* [Task goal]: Check every line of the entries below for "userAfter", and copy the lines that have it.

* [Stored data]:
****************
(** First loop of [build_corp_number_map]: [chat_to_user] and
    [chat_to_corp_direct] from the UserChat sheet. *)
Fixpoint scan_userchat (rows : list (list cell))
  (chat_to_user : list (pyval * pyval)) (chat_to_corp_direct : list (pyval * string))
  : list (pyval * pyval) * list (pyval * string) :=
  match rows with
  | [] => (chat_to_user, chat_to_corp_direct)
  | r :: rows' =>
      let chat_id := cell_value r 1 in
      if negb (truthy chat_id) then scan_userchat rows' chat_to_user chat_to_corp_direct
      else
        let user_id := cell_value r 14 in
        let chat_to_user' :=
          if truthy user_id then assoc_set py_eqb chat_id user_id chat_to_user
          else chat_to_user in
        let corp_direct := cell_value r 4 in
        let chat_to_corp_direct' :=
          match corp_direct with
          | VStr t =>
              if truthy corp_direct
              then assoc_set py_eqb chat_id (strip_non_digits t) chat_to_corp_direct
              else chat_to_corp_direct
          | _ => chat_to_corp_direct
          end in
        scan_userchat rows' chat_to_user' chat_to_corp_direct'
  end.

(** Second loop: [user_to_corp] from the User data sheet. *)
Fixpoint scan_userdata (rows : list (list cell)) (user_to_corp : list (pyval * string))
  : list (pyval * string) :=
  match rows with
  | [] => user_to_corp
  | r :: rows' =>
      let uid := cell_value r 1 in
      let corp := cell_value r 6 in
      scan_userdata rows'
        (if truthy uid && truthy corp
         then assoc_set py_eqb uid (strip_non_digits (py_str py_repr corp)) user_to_corp
         else user_to_corp)
  end.

(** Third loop: over the keys of [chat_to_user], the direct value first. *)
Fixpoint resolve_chats (keys : list (pyval * pyval))
  (chat_to_corp_direct user_to_corp result : list (pyval * string))
  : list (pyval * string) :=
  match keys with
  | [] => result
  | (chat_id, user_id) :: keys' =>
      resolve_chats keys' chat_to_corp_direct user_to_corp
        (match assoc_get py_eqb chat_id chat_to_corp_direct with
         | Some direct => assoc_set py_eqb chat_id direct result
         | None =>
             match assoc_get py_eqb user_id user_to_corp with
             | Some corp => assoc_set py_eqb chat_id corp result
             | None => result
             end
         end)
  end.
(** * Werewolf engine: rules engine, win evaluator, chat router, view redactor

    Shallow embedding of the TypeScript sources

    - [src/engine/types.ts], [src/engine/utils.ts], [src/engine/win.ts],
    - [src/engine/transitions.ts],
    - [src/server/chat.ts], [src/shared/messages.ts],

    followed by the properties of the specification that concern them.

    Conventions of the embedding.

    - A JS [number] that holds a counter, a duration or a timestamp is a [Z];
      a length is a [nat].
    - A JS [string] is a [string].  Tests of the form [!s] on a
      [string | null] are truthiness tests: they succeed on [null] and on the
      empty string alike; [truthy] writes this out.
    - A JS [Map] is the association list of its entries in insertion order
      ([rec_set] is [Map.prototype.set]).
    - A plain object used as a dictionary ([Record<string, T | null>]) is the
      association list of its own entries.  JS enumerates the keys that are
      array indices first, in ascending numeric order, and the other keys
      after them in the order of their creation: [obj_entries] is that
      enumeration, [obj_set] and [obj_fromEntries] build the lists in that
      order, and [Object.values] and [Object.entries] are read through it.
    - A function that throws returns [Throw e]; one that returns, [Ok v].
    - [RandomFn] is the sequence of draws of the injected generator; a draw
      is a double of [0, 1), and [Math.floor(random() * n)] rounds the
      product to the nearest double before taking its floor. *)

From Stdlib Require Import List String Ascii NArith ZArith Lia Bool Arith.
From Stdlib Require Import PeanoNat.
From Stdlib Require Import DecimalString.
From Stdlib Require Import Permutation.
Import ListNotations.

Local Open Scope string_scope.
Local Open Scope list_scope.
Local Open Scope nat_scope.

Set Implicit Arguments.

(* ================================================================== *)
(** ** Exceptions and the result monad *)

(** [GameRuleError] carries a stable code and a message (types.ts); the view
    builder throws a plain [Error]; calling a value that is not a function
    raises a [TypeError]. *)
Inductive Exn : Type :=
| GameRuleError (code message : string)
| Error (message : string)
| TypeError (message : string).

Inductive Result (A : Type) : Type :=
| Ok (value : A)
| Throw (e : Exn).

Arguments Ok {A} value.
Arguments Throw {A} e.

Definition bind {A B : Type} (c : Result A) (k : A -> Result B) : Result B :=
  match c with
  | Ok v => k v
  | Throw e => Throw e
  end.

Notation "x <- c ;; k" := (bind c (fun x => k))
  (at level 61, c at next level, right associativity).
Notation "c ;;; k" := (bind c (fun _ => k))
  (at level 61, right associativity).

(** The code of a rejection, when it is a typed one. *)
Definition errorCode {A : Type} (c : Result A) : option string :=
  match c with
  | Throw (GameRuleError code _) => Some code
  | _ => None
  end.

(* ================================================================== *)
(** ** types.ts *)

Inductive Role : Type := SUBJECT | TRAITOR.
Inductive Phase : Type :=
  LOBBY | NIGHT | DAY_DISCUSSION | TRIAL | DAY_VERDICT | GAME_OVER.
Inductive Winner : Type := TRAITORS | SUBJECTS | DRAW.
Inductive VerdictChoice : Type := HANG | SPARE.

Definition Role_eqb (a b : Role) : bool :=
  match a, b with
  | SUBJECT, SUBJECT | TRAITOR, TRAITOR => true
  | _, _ => false
  end.
(** X10: when every burst of a telegram is measured off its nominal length
    by less than [RF_ERR] microseconds, in either direction and from burst
    to burst as it may, the first call of [loop] still prints the valid
    telegram with the command sent, and leaves the 56 measurements of the
    other two repetitions unread. *)
Theorem jitter_tolerance (c : Z) (ds : list Z) :
  0 <= c < 256 ->
  Forall2 close (bursts (wave (sendCode c idle))) ds ->
  exists rest,
    loop (map Pulse ds) = Returned (frame_lines 0x55 c (complement c) true) rest /\
    length rest = 56%nat.
Proof.
  intros Hc Hds. rewrite (sendCode_wave c idle Hc) in Hds.
  change (wave idle ++ telegram ADDR c) with (telegram ADDR c) in Hds.
  rewrite bursts_telegram in Hds. unfold frame_bursts in Hds.
  apply Forall2_app_inv_l in Hds as (d1 & r1 & H1 & Hds & ->).
  rewrite <- app_assoc in Hds.
  apply Forall2_app_inv_l in Hds as (d2 & r2 & H2 & Hds & ->).
  apply Forall2_app_inv_l in Hds as (d3 & d4 & H3 & H4 & ->).
  destruct (jittered_bits _ _ H3) as (Hall & Hval & Hlen).
  assert (Hi : 0 <= complement c < 256) by (rewrite complement_byte; lia).
  assert (Ha : 0 <= ADDR < 256) by (unfold ADDR; lia).
  destruct (frame_bits_bytes ADDR c (complement c) Ha Hc Hi) as (Hb0 & Hb1 & Hb2).
  exists (map Pulse d4). split.
  - rewrite (loop_synced_bits _ (map Pulse d3) (map Pulse d4)).
    + rewrite Hval, Hb0, Hb1, Hb2, Z.eqb_refl. reflexivity.
    + rewrite !map_app. change Receiver.RF_START with 4.
      now rewrite (jittered_preamble _ _ _ H1), (jittered_start_bits _ _ H2).
    + now rewrite length_map, Hlen.
    + exact Hall.
  - rewrite length_map. apply Forall2_length in H4. rewrite <- H4.
    apply (frames_bursts_length ADDR c 2).
Qed.
(** C2, amended. For a request authenticated by a local JWT that names an
    organization in a non-empty [X-Organization-Id] header: when the list
    of accessible organizations of the token is not empty and does not
    contain the named organization, the answer is 403; when the list
    contains it, the request goes on and the organization of the rest of
    the request is the named one; when the token has no such list, or an
    empty one, the header is not looked at and the request goes on with the
    primary organization of the token. *)
Theorem hybrid_org_cross_check :
  forall (sha256hex : string -> string)
         (jwtVerify : string -> string -> option AuthMiddleware.LocalClaims)
         (env : AuthMiddleware.Env) (throws : StoreCall -> bool)
    (scope resourceIdParam : option string)
         (now nowUsage : Z) (db : Db) (req : Http.Request) (token : string)
         (decoded : AuthMiddleware.LocalClaims) (requested : string),
    extractApiKey req = None ->
    Http.headers req !! "authorization" = Some ("Bearer " +:+ token) ->
    AuthMiddleware.verifyAccessToken jwtVerify env token = inr decoded ->
    Http.headers req !! "x-organization-id" = Some requested ->
    requested <> "" ->
    let tokenOrgIds := default [] (AuthMiddleware.c_orgIds decoded) in
    let out := snd (authenticateHybrid sha256hex jwtVerify env throws scope
                      resourceIdParam now nowUsage db req) in
    (tokenOrgIds <> [] -> ~ In requested tokenOrgIds ->
       out = Http.reject 403 "Access denied to requested organization")
    /\ (In requested tokenOrgIds ->
          (exists c, out = Http.Next c)
          /\ (Http.orgId <$> userAfter out) = Some (Some requested)
          /\ orgAfter req out = Some requested)
    /\ (tokenOrgIds = [] ->
          (exists c, out = Http.Next c)
          /\ (Http.orgId <$> userAfter out)
             = Some (AuthMiddleware.c_orgId decoded)).
Proof.
  intros sha256hex jwtVerify env throws scope resourceIdParam now nowUsage db
         req token decoded requested Hx Hauth Hv Hreq Hne tokenOrgIds out.
  subst out.
  rewrite (hybrid_jwt_branch _ _ _ _ _ _ _ _ _ _ _ _ Hx Hauth Hv), Hreq.
  rewrite (effectiveOrg_cases _ _ _ Hne). fold tokenOrgIds.
  assert (Js.truthy requested = true) as Ht
    by (destruct requested; [congruence|reflexivity]).
  repeat split.
  - intros Hnil Hnotin. destruct tokenOrgIds as [|o os]; [congruence|].
    destruct (Js.includes (o :: os) requested) eqn:Hin; [|reflexivity].
    apply includes_In in Hin. contradiction.
  - destruct tokenOrgIds as [|o os]; [destruct H|].
    apply includes_In in H. rewrite H. simpl. eauto.
  - destruct tokenOrgIds as [|o os]; [destruct H|].
    apply includes_In in H. now rewrite H.
  - destruct tokenOrgIds as [|o os]; [destruct H|].
    apply includes_In in H. rewrite H.
    unfold orgAfter, TenantContext.getTenantContext, attach; simpl.
    destruct requested as [|ch rest]; [congruence|reflexivity].
  - rewrite H. simpl. eauto.
  - now rewrite H.
Qed.
(** * qibo-cloud-providers: the Braket execution client

    A shallow embedding of [src/qibo_cloud_backends/braket_client.py]
    (class [BraketClientBackend]: [__init__] and [execute_circuit]) and the
    properties its specification states about it.

    The client is glue code around two external libraries, so the embedding
    is a small state-and-exception monad: the state holds the client object
    ([self]), the state of everything outside the process (the device SDK,
    the clock) and the trace of the calls made to the outside so far.  The
    outside is a parameter: an [Env] answers each SDK call with a value or
    with an exception.  The one unbounded loop, [while self.verbosity:],
    takes fuel. *)

From Stdlib Require Import ZArith List String Ascii Bool Arith Lia.
Import ListNotations.

Local Open Scope Z_scope.
Local Open Scope string_scope.
Local Open Scope list_scope.

(** ** Python values, exceptions, devices *)

(** Values a caller can put in the [**kwargs] bag. *)
Inductive PyVal : Type :=
| PyNone
| PyBool (b : bool)
| PyInt (z : Z)
| PyStr (s : string).

(** [**kwargs]: keyword names with their values, in the caller's order. *)
Definition Kwargs : Type := list (string * PyVal).

(** A raised exception: its class and its message. *)
Record PyExn : Type := mkExn { exn_class : string; exn_message : string }.

(** [braket.devices.LocalSimulator(backend)] and [braket.aws.AwsDevice(arn)],
    as the constructor calls the client makes.  [LocalSimulator None] is the
    call with no argument, [LocalSimulator()]. *)
Inductive Device : Type :=
| LocalSimulator (backend : option string)
| AwsDevice (arn : string).

(** The raw samples: one row per shot, one column per measured qubit. *)
Definition Samples : Type := list (list Z).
****************
* [Solution to this problem]:
          /\ (Http.orgId <$> userAfter out) = Some (Some requested)
          /\ (Http.orgId <$> userAfter out)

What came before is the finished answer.